◆ Prompt:
Some lines in the material below hold the word "induction". Copy all of them.

◆ Listed entries:
== Segment start ==

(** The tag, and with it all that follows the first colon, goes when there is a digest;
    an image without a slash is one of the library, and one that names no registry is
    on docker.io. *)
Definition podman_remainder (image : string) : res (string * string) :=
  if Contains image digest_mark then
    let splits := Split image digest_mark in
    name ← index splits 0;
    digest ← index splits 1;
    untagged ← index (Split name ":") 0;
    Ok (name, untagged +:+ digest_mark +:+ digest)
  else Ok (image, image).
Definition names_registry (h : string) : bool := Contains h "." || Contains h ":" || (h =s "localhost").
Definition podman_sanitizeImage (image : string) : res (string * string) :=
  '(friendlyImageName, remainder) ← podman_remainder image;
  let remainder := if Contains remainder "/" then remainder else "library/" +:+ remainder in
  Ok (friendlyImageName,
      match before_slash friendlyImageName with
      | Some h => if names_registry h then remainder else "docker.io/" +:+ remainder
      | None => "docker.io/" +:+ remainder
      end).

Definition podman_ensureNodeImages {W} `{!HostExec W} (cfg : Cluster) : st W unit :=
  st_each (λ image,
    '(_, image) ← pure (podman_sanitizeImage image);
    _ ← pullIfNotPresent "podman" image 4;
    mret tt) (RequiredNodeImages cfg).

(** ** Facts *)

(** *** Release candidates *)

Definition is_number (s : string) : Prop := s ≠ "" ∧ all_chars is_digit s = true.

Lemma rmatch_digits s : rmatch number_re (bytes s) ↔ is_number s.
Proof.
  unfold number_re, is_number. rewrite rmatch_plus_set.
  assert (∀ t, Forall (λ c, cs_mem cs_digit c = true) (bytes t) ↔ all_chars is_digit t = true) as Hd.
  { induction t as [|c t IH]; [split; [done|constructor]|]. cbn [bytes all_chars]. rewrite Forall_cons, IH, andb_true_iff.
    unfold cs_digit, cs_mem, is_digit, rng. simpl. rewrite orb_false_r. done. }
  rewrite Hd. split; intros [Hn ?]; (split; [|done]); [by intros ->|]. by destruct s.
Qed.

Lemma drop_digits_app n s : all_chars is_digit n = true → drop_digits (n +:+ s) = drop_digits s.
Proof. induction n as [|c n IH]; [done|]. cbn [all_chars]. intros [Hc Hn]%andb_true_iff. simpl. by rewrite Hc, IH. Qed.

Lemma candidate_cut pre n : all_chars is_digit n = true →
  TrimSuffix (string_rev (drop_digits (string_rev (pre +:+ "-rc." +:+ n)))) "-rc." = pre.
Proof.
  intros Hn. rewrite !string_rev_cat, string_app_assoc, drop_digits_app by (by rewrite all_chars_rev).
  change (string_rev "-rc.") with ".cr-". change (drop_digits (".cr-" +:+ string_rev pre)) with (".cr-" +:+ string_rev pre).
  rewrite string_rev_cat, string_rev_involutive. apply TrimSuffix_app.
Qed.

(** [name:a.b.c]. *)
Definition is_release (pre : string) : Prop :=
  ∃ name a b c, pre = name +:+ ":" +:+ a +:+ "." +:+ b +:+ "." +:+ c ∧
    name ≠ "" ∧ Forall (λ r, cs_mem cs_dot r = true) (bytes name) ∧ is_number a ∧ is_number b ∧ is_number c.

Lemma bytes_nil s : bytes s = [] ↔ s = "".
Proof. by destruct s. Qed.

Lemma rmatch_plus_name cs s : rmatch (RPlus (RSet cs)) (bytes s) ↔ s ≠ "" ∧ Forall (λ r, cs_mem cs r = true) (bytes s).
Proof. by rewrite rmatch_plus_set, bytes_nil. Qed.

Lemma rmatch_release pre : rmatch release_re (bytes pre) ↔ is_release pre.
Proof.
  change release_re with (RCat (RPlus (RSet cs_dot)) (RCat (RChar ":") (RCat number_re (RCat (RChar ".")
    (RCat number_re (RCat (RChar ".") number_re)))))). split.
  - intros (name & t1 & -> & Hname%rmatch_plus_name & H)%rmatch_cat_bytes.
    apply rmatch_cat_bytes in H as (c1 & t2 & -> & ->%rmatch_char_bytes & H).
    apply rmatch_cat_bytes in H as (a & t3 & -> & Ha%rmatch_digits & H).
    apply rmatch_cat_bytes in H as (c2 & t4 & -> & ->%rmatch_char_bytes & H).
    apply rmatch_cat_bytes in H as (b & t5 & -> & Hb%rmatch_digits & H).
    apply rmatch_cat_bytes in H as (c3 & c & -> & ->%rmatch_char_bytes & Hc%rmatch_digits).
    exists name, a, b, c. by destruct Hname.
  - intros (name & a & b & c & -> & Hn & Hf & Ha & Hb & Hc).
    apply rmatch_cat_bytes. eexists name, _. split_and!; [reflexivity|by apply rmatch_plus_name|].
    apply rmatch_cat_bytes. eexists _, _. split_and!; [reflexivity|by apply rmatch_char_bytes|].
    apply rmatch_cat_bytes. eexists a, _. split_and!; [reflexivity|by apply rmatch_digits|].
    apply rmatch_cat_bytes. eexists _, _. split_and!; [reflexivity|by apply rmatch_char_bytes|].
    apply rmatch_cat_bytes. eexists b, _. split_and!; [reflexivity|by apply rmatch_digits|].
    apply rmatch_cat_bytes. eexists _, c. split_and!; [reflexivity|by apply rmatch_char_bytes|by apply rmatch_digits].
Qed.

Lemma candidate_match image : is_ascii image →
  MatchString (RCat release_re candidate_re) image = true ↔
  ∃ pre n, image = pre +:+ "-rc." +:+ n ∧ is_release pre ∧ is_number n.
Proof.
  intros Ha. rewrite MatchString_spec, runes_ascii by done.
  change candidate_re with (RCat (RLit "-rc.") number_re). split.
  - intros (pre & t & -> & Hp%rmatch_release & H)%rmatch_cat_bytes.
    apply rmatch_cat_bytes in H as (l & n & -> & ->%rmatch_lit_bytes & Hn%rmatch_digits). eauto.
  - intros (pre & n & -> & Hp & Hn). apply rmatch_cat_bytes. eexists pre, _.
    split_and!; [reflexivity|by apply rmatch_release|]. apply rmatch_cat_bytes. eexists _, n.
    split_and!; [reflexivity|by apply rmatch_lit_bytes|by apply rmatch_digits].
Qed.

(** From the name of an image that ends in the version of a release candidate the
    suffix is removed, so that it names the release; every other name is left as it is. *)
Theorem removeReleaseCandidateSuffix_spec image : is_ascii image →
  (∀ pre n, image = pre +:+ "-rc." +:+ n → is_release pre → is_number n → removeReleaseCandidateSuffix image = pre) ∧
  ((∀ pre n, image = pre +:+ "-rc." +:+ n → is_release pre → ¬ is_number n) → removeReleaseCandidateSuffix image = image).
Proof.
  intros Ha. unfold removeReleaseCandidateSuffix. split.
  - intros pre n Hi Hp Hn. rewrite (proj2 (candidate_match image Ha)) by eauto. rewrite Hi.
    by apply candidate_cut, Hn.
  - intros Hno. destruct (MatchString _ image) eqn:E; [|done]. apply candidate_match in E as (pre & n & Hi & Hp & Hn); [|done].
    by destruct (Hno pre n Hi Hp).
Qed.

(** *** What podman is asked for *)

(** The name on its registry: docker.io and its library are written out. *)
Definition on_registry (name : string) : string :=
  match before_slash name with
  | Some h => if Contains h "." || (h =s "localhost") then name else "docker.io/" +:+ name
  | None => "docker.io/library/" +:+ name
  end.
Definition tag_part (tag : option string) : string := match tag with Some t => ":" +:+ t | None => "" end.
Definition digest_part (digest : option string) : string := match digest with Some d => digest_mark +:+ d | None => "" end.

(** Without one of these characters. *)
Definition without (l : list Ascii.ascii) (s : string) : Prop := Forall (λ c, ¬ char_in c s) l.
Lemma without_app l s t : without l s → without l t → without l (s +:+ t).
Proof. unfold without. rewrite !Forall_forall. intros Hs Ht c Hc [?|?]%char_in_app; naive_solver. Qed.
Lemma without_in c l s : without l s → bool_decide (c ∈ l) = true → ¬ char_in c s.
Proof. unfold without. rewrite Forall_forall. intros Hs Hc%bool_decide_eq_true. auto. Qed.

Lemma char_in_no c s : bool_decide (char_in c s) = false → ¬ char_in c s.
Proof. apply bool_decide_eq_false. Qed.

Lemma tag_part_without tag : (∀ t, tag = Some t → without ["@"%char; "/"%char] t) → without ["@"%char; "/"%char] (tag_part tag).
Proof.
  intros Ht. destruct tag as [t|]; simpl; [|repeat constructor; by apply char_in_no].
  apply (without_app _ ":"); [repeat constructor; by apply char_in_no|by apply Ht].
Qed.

== Segment end ==

◆ Reply:
  { induction t as [|c t IH]; [split; [done|constructor]|]. cbn [bytes all_chars]. rewrite Forall_cons, IH, andb_true_iff.
Proof. induction n as [|c n IH]; [done|]. cbn [all_chars]. intros [Hc Hn]%andb_true_iff. simpl. by rewrite Hc, IH. Qed.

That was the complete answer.